------ Records ------
Lemma bfs_run_spec dag from to :
  links_ok dag -> Z.of_nat (node_count dag) <= Z.of_nat JDAG_MAX_NODES ->
  (to < node_count dag)%nat -> from <> to ->
  exists s, bfs_run dag from to = Some s /\
    (bfs_found s = true <-> rtc (dedge dag) to from) /\
    (length (bfs_queue s) <= JDAG_MAX_NODES)%nat.
Proof.
  intros Hl Hsz Hto Hne. unfold bfs_run.
  destruct (while_loop_total (bfs_loop_inv dag from to)
              (fun s => node_count dag - bfs_head s)%nat bfs_cond (bfs_body dag from))
    with (fuel := node_count dag)
         (s := mk_bfs [to] 0 (<[to:=true]> (replicate JDAG_MAX_NODES false)) false)
    as (s & Hrun & [Hinv Hh] & Hc).
  - intros s Hs Hc. destruct (bfs_body_inv dag from to s Hl Hsz Hs Hc) as [Hs' Hhd].
    split; [done|]. rewrite Hhd. destruct Hs as [[? Hnd Hre ? ? ? ?] Hh].
    unfold bfs_cond in Hc. apply andb_true_iff in Hc as [_ Hc]. apply Nat.ltb_lt in Hc.
    pose proof (NoDup_bounded_length _ (node_count dag) Hnd ltac:(naive_solver)). lia.
  - split; [|simpl; lia]. split; cbn -[JDAG_MAX_NODES].
    + by rewrite length_insert, length_replicate.
    + apply NoDup_singleton.
    + intros x ->%list_elem_of_singleton. split_and!; [done|congruence|apply rtc_refl].
    + intros x Hx. rewrite list_elem_of_singleton. destruct (decide (x = to)) as [->|Hx'].
      * rewrite list_lookup_total_insert_eq; [done|]. rewrite length_replicate. lia.
      * rewrite list_lookup_total_insert_ne, lookup_total_replicate_2 by (done || lia).
        naive_solver.
    + by left.
    + done.
    + intros _ a b [Ha _]. by apply not_elem_of_nil in Ha.
  - cbn. lia.
  - exists s. split; [done|]. destruct Hinv as [Hlen Hnd Hre Hvis Hst Hfo Hcl].
    pose proof (NoDup_bounded_length _ (node_count dag) Hnd ltac:(naive_solver)).
    split; [|lia]. split; [done|]. intros Hr. destruct (bfs_found s) eqn:Ef; [done|exfalso].
    unfold bfs_cond in Hc. rewrite Ef in Hc. simpl in Hc. apply Nat.ltb_ge in Hc.
    assert (forall x, rtc (dedge dag) to x -> x ∈ bfs_queue s) as Hall.
    { apply (rtc_ind_r (fun x => x ∈ bfs_queue s) to); [done|]. intros y z _ Hyz Hy.
      apply (Hcl eq_refl y z). split; [by rewrite take_ge|]. by apply Hyz. }
    by apply (Hre from (Hall from Hr)).
Qed.

(** ** Adding an edge *)

Lemma links_size dag i : links_ok dag -> (length (outs dag i) <= node_count dag)%nat /\
  (length (ins dag i) <= node_count dag)%nat.
Proof.
  intros [Lo Li No Ni]. split; apply NoDup_bounded_length; auto.
  - intros x Hx. by apply (Lo i).
  - intros x Hx. by apply (Li i).
Qed.

(** A missing edge leaves room in both arrays: the [-6] returns are dead code. *)
Lemma links_room dag i j :
  links_ok dag -> (i < node_count dag)%nat -> (j < node_count dag)%nat -> j ∉ outs dag i ->
  (length (outs dag i) < node_count dag)%nat /\ (length (ins dag j) < node_count dag)%nat.
Proof.
  intros Hl Hi Hj Hni.
  assert (forall (l : list nat) x, (x < node_count dag)%nat -> x ∉ l -> NoDup l ->
    (forall y, y ∈ l -> (y < node_count dag)%nat) -> (length l < node_count dag)%nat) as H.
  { intros l x Hx Hxl Hnd Hb. apply (NoDup_bounded_length (x :: l)); [by constructor|].
    intros y [->|Hy]%elem_of_cons; auto. }
  split.
  - apply (H _ j); [done..|by apply lo_nodup_out|]. intros y Hy. by apply (lo_out _ Hl i).
  - apply (H _ i); [done| |by apply lo_nodup_in|].
    + intros Hx. by apply (lo_in _ Hl) in Hx as [_ ?].
    + intros y Hy. by apply (lo_in _ Hl j).
Qed.

Definition link (fi ti : nat) (dag : jdag) : jdag :=
  dag <| nodes ::= alter (link_out ti) fi |> <| nodes ::= alter (link_in fi) ti |>
      <| edge_count ::= Z.succ |>.

Lemma link_node fi ti dag i :
  (fi < node_count dag)%nat -> (ti < node_count dag)%nat -> fi <> ti ->
  node (link fi ti dag) i =
    if decide (i = fi) then link_out ti (node dag fi)
    else if decide (i = ti) then link_in fi (node dag ti) else node dag i.
Proof.
  intros Hf Ht Hne. unfold link.
  change (node (dag <| nodes ::= alter (link_out ti) fi |> <| nodes ::= alter (link_in fi) ti |>) i =
    if decide (i = fi) then link_out ti (node dag fi)
    else if decide (i = ti) then link_in fi (node dag ti) else node dag i).
  rewrite node_alter by (by rewrite count_alter). rewrite !node_alter by done.
  repeat case_decide; congruence.
Qed.

Lemma link_count fi ti dag : node_count (link fi ti dag) = node_count dag.
Proof. unfold node_count, link. cbn. by rewrite !length_alter. Qed.

Lemma link_outs fi ti dag i :
  (fi < node_count dag)%nat -> (ti < node_count dag)%nat -> fi <> ti ->
  outs (link fi ti dag) i = if decide (i = fi) then outs dag i ++ [ti] else outs dag i.
Proof. intros. unfold outs. rewrite link_node by done. repeat case_decide; by subst. Qed.

Lemma link_ins fi ti dag i :
  (fi < node_count dag)%nat -> (ti < node_count dag)%nat -> fi <> ti ->
  ins (link fi ti dag) i = if decide (i = ti) then ins dag i ++ [fi] else ins dag i.
Proof. intros. unfold ins. rewrite link_node by done. repeat case_decide; by subst. Qed.

Lemma link_id fi ti dag i :
  (fi < node_count dag)%nat -> (ti < node_count dag)%nat -> fi <> ti ->
  node_id (node (link fi ti dag) i) = node_id (node dag i).
Proof. intros. rewrite link_node by done. repeat case_decide; by subst. Qed.

Lemma link_edge fi ti dag i j :
  links_ok dag -> (fi < node_count dag)%nat -> (ti < node_count dag)%nat -> fi <> ti ->
  dedge (link fi ti dag) i j <-> dedge dag i j \/ (i = fi /\ j = ti).
Proof.
  intros Hl Hf Ht Hne. unfold dedge, edge. rewrite link_count, link_outs by done.
  case_decide; subst.
  - rewrite elem_of_app, list_elem_of_singleton. naive_solver.
  - naive_solver.
Qed.

Lemma NoDup_snoc {A} (l : list A) x : NoDup l -> x ∉ l -> NoDup (l ++ [x]).
Proof. intros. apply NoDup_app. split; [done|]. split; [|apply NoDup_singleton]. set_solver. Qed.

Lemma link_links fi ti dag :
  links_ok dag -> (fi < node_count dag)%nat -> (ti < node_count dag)%nat -> fi <> ti ->
  ti ∉ outs dag fi -> links_ok (link fi ti dag).
Proof.
  intros [Lo Li No Ni] Hf Ht Hne Hni.
  assert (Hni' : fi ∉ ins dag ti) by (intros H; by apply Li in H as [_ ?]).
  split; intros i; try intros j.
  - rewrite link_count, link_outs, link_ins by done.
    repeat case_decide; subst; rewrite ?elem_of_app, ?list_elem_of_singleton; naive_solver.
  - rewrite link_count, link_outs, link_ins by done.
    repeat case_decide; subst; rewrite ?elem_of_app, ?list_elem_of_singleton; naive_solver.
  - rewrite link_outs by done. case_decide; subst; [by apply NoDup_snoc|apply No].
  - rewrite link_ins by done. case_decide; subst; [by apply NoDup_snoc|apply Ni].
Qed.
------
What is expected:
The lines above that hold the word "ltac" should be found and copied out.

Solution:
    pose proof (NoDup_bounded_length _ (node_count dag) Hnd ltac:(naive_solver)). lia.
    pose proof (NoDup_bounded_length _ (node_count dag) Hnd ltac:(naive_solver)).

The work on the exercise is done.